* **Your objective**: In the records below, the line with "(* A shallow" opens the range and the line with "(* properties of" closes it; print that range exactly and nothing else.

----- The data -----

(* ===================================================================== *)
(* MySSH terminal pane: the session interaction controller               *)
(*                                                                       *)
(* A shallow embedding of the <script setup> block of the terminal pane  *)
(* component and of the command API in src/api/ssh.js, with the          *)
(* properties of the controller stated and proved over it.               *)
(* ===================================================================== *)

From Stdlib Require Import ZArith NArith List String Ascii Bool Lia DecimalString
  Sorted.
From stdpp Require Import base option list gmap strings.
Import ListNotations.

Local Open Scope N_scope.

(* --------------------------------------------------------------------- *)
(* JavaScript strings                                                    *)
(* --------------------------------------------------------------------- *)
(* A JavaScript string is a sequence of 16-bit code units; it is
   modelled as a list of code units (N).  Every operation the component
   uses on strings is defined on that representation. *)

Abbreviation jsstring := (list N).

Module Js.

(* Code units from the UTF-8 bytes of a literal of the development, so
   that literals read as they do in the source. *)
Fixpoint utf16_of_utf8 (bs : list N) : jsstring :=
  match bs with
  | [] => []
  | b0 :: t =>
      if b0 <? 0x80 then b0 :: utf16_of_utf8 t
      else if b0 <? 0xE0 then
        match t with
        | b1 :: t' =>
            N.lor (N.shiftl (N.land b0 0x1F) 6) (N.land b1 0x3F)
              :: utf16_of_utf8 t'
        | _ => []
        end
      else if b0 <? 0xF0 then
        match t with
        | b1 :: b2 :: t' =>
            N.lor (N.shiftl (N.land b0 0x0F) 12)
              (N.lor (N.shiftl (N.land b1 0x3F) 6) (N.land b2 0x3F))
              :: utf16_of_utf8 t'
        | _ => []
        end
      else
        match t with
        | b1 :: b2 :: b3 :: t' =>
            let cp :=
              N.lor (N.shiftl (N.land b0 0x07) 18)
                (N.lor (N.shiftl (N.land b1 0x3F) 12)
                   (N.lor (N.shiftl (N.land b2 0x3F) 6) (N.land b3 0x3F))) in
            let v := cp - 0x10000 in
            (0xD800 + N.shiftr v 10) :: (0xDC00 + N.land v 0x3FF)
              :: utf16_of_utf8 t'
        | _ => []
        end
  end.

-----
----- The data -----

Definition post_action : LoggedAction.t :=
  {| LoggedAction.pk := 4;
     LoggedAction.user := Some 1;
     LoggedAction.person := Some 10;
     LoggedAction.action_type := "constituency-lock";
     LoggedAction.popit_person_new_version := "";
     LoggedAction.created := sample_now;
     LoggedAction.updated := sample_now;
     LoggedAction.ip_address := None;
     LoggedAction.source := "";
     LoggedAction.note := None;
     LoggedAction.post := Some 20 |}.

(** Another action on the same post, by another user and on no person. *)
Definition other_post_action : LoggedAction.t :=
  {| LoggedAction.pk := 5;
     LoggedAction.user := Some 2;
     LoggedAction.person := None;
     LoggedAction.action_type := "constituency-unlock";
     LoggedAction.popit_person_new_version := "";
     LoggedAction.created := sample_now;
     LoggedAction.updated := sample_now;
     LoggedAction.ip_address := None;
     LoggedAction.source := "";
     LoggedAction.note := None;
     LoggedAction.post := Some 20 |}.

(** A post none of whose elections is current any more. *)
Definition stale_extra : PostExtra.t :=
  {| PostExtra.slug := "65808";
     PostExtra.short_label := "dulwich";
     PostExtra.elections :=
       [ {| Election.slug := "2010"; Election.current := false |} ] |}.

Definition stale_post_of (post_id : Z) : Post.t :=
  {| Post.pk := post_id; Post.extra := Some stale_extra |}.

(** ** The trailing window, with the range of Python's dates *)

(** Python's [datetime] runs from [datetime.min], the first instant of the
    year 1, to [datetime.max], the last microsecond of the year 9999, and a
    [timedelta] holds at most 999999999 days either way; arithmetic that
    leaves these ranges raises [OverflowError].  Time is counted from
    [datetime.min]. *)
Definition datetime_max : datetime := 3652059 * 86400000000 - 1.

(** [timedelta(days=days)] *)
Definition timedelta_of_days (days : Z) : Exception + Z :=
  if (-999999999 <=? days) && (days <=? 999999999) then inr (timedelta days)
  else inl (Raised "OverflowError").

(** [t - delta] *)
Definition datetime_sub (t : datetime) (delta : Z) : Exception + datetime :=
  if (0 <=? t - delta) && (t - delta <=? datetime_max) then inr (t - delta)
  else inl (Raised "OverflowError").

-----

* **Written response**:
(* A shallow embedding of the <script setup> block of the terminal pane  *)
(* component and of the command API in src/api/ssh.js, with the          *)
(* properties of the controller stated and proved over it.               *)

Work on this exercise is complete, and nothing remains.